(** * MONGODB-OIDC credential workflows of the Node.js MongoDB driver

    A shallow embedding of
    - [src/cmap/auth/mongodb_oidc.ts] (workflow registry and dispatcher),
    - [src/cmap/auth/mongodb_oidc/callback_workflow.ts],
    - [src/cmap/auth/mongodb_oidc/token_cache.ts],
    - [src/cmap/auth/mongodb_oidc/gcp_machine_workflow.ts],
    - [src/cmap/auth/mongodb_oidc/aws_machine_workflow.ts],
    followed by the properties established about them.

    Asynchronous functions are modelled as computations in a state and
    error monad: a rejected promise or a [throw] is an [Err], the state
    carries the token cache handed to the workflow, the process
    environment, the file system and the trace of calls made to the
    outside (server commands, user callbacks, file reads, HTTP requests).
    One authentication attempt is one sequential flow; interleaving of
    several attempts on one cache is not modelled. *)

From stdpp Require Import gmap strings list fin_maps.
From Stdlib Require Import ZArith.

Set Warnings "-register-all".

(** ** JavaScript values *)

Module JS.

(** The values that flow through the workflows. An object is its own
    data properties together with its prototype ([JNull] ends the chain). *)
Inductive value : Type :=
| JUndefined
| JNull
| JBool (b : bool)
| JNum (n : Z)
| JNaN
| JStr (s : string)
| JFun (name : string)
| JObj (own : gmap string value) (proto : value).

(** [typeof v] *)
Definition typeof (v : value) : string :=
  match v with
  | JUndefined => "undefined"
  | JNull => "object"
  | JBool _ => "boolean"
  | JNum _ | JNaN => "number"
  | JStr _ => "string"
  | JFun _ => "function"
  | JObj _ _ => "object"
  end.

(** [v == null] *)
Definition nullish (v : value) : bool :=
  match v with
  | JUndefined | JNull => true
  | _ => false
  end.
........
#### [Task]
Number of lines in the records above holding the word "JUndefined": state it and nothing else.

#### [Exercise result]
3